Pennsylvania does not recognize a common law tort claim for bad faith. D’Ambrosio v. Pennsylvania Nat’l Mut. Cas. Ins. Co., 431 A.2d 966, 970 (Pa. 1981). However, a contractual claim for bad faith does exist. Birth Center v. St. Paul Cos., 787 A.2d 376 (Pa. 2001).
A statutory bad faith cause of action may be brought under Pennsylvania’s bad faith statute, 42 Pa. C.S. § 8371. However, it only applies to insureds; thus, a third party does not have a direct action against the insurer absent an express written assignment from the insured. Brown v. Candelora, 708 A.2d 104 (Pa. Super. 1998). Pennsylvania has a direct action statute for claimants who cannot collect on a judgment against a bankrupt or insolvent insured, but recovery is limited to the limits of the policy. 40 P.S. § 117. It is also worth noting that policy provisions prohibiting the transfer or assignment of rights under insurance policies are generally enforced in Pennsylvania.
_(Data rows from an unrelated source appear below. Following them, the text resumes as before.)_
(* ===== verification/NodeServer.v ===== *)
(** * NodeServer: the node service (nodeserver.go)

    A volume is staged by mounting its file system below the staging path, and
    published by bind mounting the volume's directory onto the target path. *)
From S2P Require Import Prelude GoStrings GoPath Prog Config ConfigFacts Volume World Mounts BeegfsCtl ClientFiles Csi.
Local Open Scope Z_scope.

Record nodeServer := mkNodeServer {
  ns_ctlExec : beegfsCtlExecutorInterface;
  ns_nodeID : string;
  ns_pluginConfig : PluginConfig gomap;
  ns_clientConfTemplatePath : string
}.

Definition newNodeServer (nodeID : string) (pluginConfig : PluginConfig gomap) (clientConfTemplatePath : string)
    : io (result nodeServer) :=
  let? executor := newBeeGFSCtlExecutor catch err => fail err in
  ok (mkNodeServer executor nodeID pluginConfig clientConfTemplatePath).
Definition newNodeServerSanity (nodeID : string) (pluginConfig : PluginConfig gomap) (clientConfTemplatePath : string)
    : nodeServer := mkNodeServer fakeBeegfsCtlExecutor nodeID pluginConfig clientConfTemplatePath.

Record NodePublishVolumeRequest := mkPublishRequest {
  np_VolumeId : string;
  np_StagingTargetPath : string;
  np_TargetPath : string;
  np_VolumeCapability : option VolumeCapability;
  np_Readonly : bool
}.
Record NodeStageVolumeRequest := mkStageRequest {
  nst_VolumeId : string;
  nst_StagingTargetPath : string;
  nst_VolumeCapability : option VolumeCapability
}.

(** [volCap.GetMount().MountFlags]: a capability without a mount is a nil
    dereference. *)
Definition mount_flags (volCap : option VolumeCapability) : io (list string) :=
  match GetMount volCap with
  | Some m => mret (MountFlags m)
  | None => Panic "invalid memory address or nil pointer dereference"
  end.

Definition provided (s : string) : bool := negb (bool_decide (s = EmptyString)).

Section NodeServer.
Context {INI : Ini} {SE : Selinux} {RO : RangeOrder}.

Definition stat_error {A} (err : goerr) : io (reply A) :=
  if errors_as CtlNotExist err then grpc_Error NotFound err else grpc_Error Internal err.

Definition NodePublishVolume (ns : nodeServer) (req : NodePublishVolumeRequest) : io (reply unit) :=
  let volCap := np_VolumeCapability req in
  let targetPath := np_TargetPath req in
  if negb (provided (np_VolumeId req)) then status_Error InvalidArgument "Volume ID not provided" else
  if negb (provided (np_StagingTargetPath req)) then
    status_Error InvalidArgument "Staging target path not provided" else
  if negb (provided targetPath) then status_Error InvalidArgument "Target path not provided" else
  match volCap with None => status_Error InvalidArgument "Volume capability not provided" | Some _ =>
  match isValidVolumeCapability volCap with
  | Some reason => status_Error InvalidArgument ("Volume capability not supported: " +:+ reason)
  | None =>
  r ← newBeegfsVolumeFromID (np_StagingTargetPath req) (np_VolumeId req) (ns_pluginConfig ns);
  match r with
  | Err err => grpc_Error Internal err
  | Ok vol =>
  r ← statDirectoryForVolume (ns_ctlExec ns) vol (volDirPathBeegfsRoot vol);
  match r with Err err => stat_error err | Ok _ =>
  r ← do (IsMountPoint targetPath);
  isMnt ← (match r with
           | Ok isMnt => ok isMnt
           | Err err =>
               if os_IsNotExist err then
                 let? _ := do (MkdirAll targetPath 0x1e8) catch err => fail (WithStack err) in ok false
               else fail (WithStack err)
           end);
  match isMnt with
  | Err err => grpc_Error Internal err
  | Ok true => respond tt
  | Ok false =>
      flags ← mount_flags volCap;
      let opts := flags ++ ["bind"] in
      let opts := if np_Readonly req then opts ++ ["ro"] else opts in
      let opts := removeInvalidMountOptions opts in
      r ← do (Mount (volDirPath vol) targetPath "beegfs" opts);
      match r with Err err => grpc_Error Internal (WithStack err) | Ok _ => respond tt end
  end end end end end.

Definition NodeUnpublishVolume (id targetPath : string) : io (reply unit) :=
  if negb (provided id) then status_Error InvalidArgument "Volume ID not provided" else
  if negb (provided targetPath) then status_Error InvalidArgument "Target path not provided" else
  r ← do (CleanupMountPoint targetPath true);
  match r with Err err => grpc_Error Internal (WithStack err) | Ok _ => respond tt end.

(** The directory that tracks the nodes that use a volume, and a node's file in it. *)
Definition nodes_path (vol : beegfsVolume) : string := PathJoin [csiDirPath vol; "nodes"].
Definition node_path (ns : nodeServer) (vol : beegfsVolume) : string := PathJoin [nodes_path vol; ns_nodeID ns].

Definition NodeStageVolume (ns : nodeServer) (req : NodeStageVolumeRequest) : io (reply unit) :=
  let volCap := nst_VolumeCapability req in
  if negb (provided (nst_VolumeId req)) then status_Error InvalidArgument "Volume ID not provided" else
  if negb (provided (nst_StagingTargetPath req)) then
    status_Error InvalidArgument "Staging target path not provided" else
  match volCap with None => status_Error InvalidArgument "Volume capability not provided" | Some _ =>
  match isValidVolumeCapability volCap with
  | Some reason => status_Error InvalidArgument ("Volume capability not supported: " +:+ reason)
  | None =>
  r ← newBeegfsVolumeFromID (nst_StagingTargetPath req) (nst_VolumeId req) (ns_pluginConfig ns);
  match r with
  | Err err => grpc_Error Internal err
  | Ok vol =>
  r ← do (Stat (mountDirPath vol));
  match r with Err err => grpc_Error Internal (WithStack err) | Ok _ =>
  r ← writeClientFiles vol (ns_clientConfTemplatePath ns);
  match r with Err err => grpc_Error Internal err | Ok _ =>
  mountOptions ← mount_flags volCap;
  r ← statDirectoryForVolume (ns_ctlExec ns) vol (volDirPathBeegfsRoot vol);
  match r with Err err => stat_error err | Ok _ =>
  r ← mountIfNecessary vol mountOptions;
  match r with Err err => grpc_Error Internal err | Ok _ =>
  (* best effort: failures are only logged *)
  r ← do (DirExists (nodes_path vol));
  _ ← (match r with Ok true => do (WriteFile (node_path ns vol) EmptyString 0x1a0) | _ => ok tt end);
  respond tt
  end end end end end end end.

Definition NodeUnstageVolume (ns : nodeServer) (id stagingTargetPath : string) : io (reply unit) :=
  if negb (provided id) then status_Error InvalidArgument "Volume ID not provided" else
  if negb (provided stagingTargetPath) then status_Error InvalidArgument "Staging target path not provided" else
  r ← newBeegfsVolumeFromID stagingTargetPath id (ns_pluginConfig ns);
  match r with
  | Err err => grpc_Error Internal err
  | Ok vol =>
  (* best effort: failures are only logged *)
  r ← do (Exists (node_path ns vol));
  _ ← (match r with Ok true => do (Remove (node_path ns vol)) | _ => ok tt end);
  r ← unmountAndCleanUpIfNecessary vol false;
  match r with Err err => grpc_Error Internal err | Ok _ => respond tt end
  end.
End NodeServer.

Definition NodeGetInfo (ns : nodeServer) : io (reply string) := respond (ns_nodeID ns).

Inductive NodeServiceCapability_RPC_Type := STAGE_UNSTAGE_VOLUME.
Inductive NodeServiceCapability := NodeCapabilityRpc (type : NodeServiceCapability_RPC_Type).
Definition nodeCaps : list NodeServiceCapability_RPC_Type := [STAGE_UNSTAGE_VOLUME].
Definition NodeGetCapabilities : io (reply (list NodeServiceCapability)) :=
  respond (foldl (λ caps cap, caps ++ [NodeCapabilityRpc cap]) [] nodeCaps).

Definition NodeGetVolumeStats : io (reply unit) := status_Error Unimplemented EmptyString.
Definition NodeExpandVolume : io (reply unit) := status_Error Unimplemented EmptyString.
Pennsylvania’s bad faith statute, 42 Pa. C.S. § 8371, provides:
In an action arising under an insurance policy, if the court finds that the insurer has acted in bad faith toward the insured, the court may take all of the following actions:
1. Award interest on the amount of the claim from the date the claim was made by the insured in an amount equal to the prime rate of interest plus 3%.
2. Award punitive damages against the insurer.
3. Assess court costs and attorney fees against the insurer.
Pennsylvania’s Unfair Insurance Practices Act, 40 P.S. §§ 1171.1, et seq. does not permit a private cause of action. While, some courts have considered violations of its provisions as evidence of bad faith, this approach has not yet been adopted by the Pennsylvania Supreme Court.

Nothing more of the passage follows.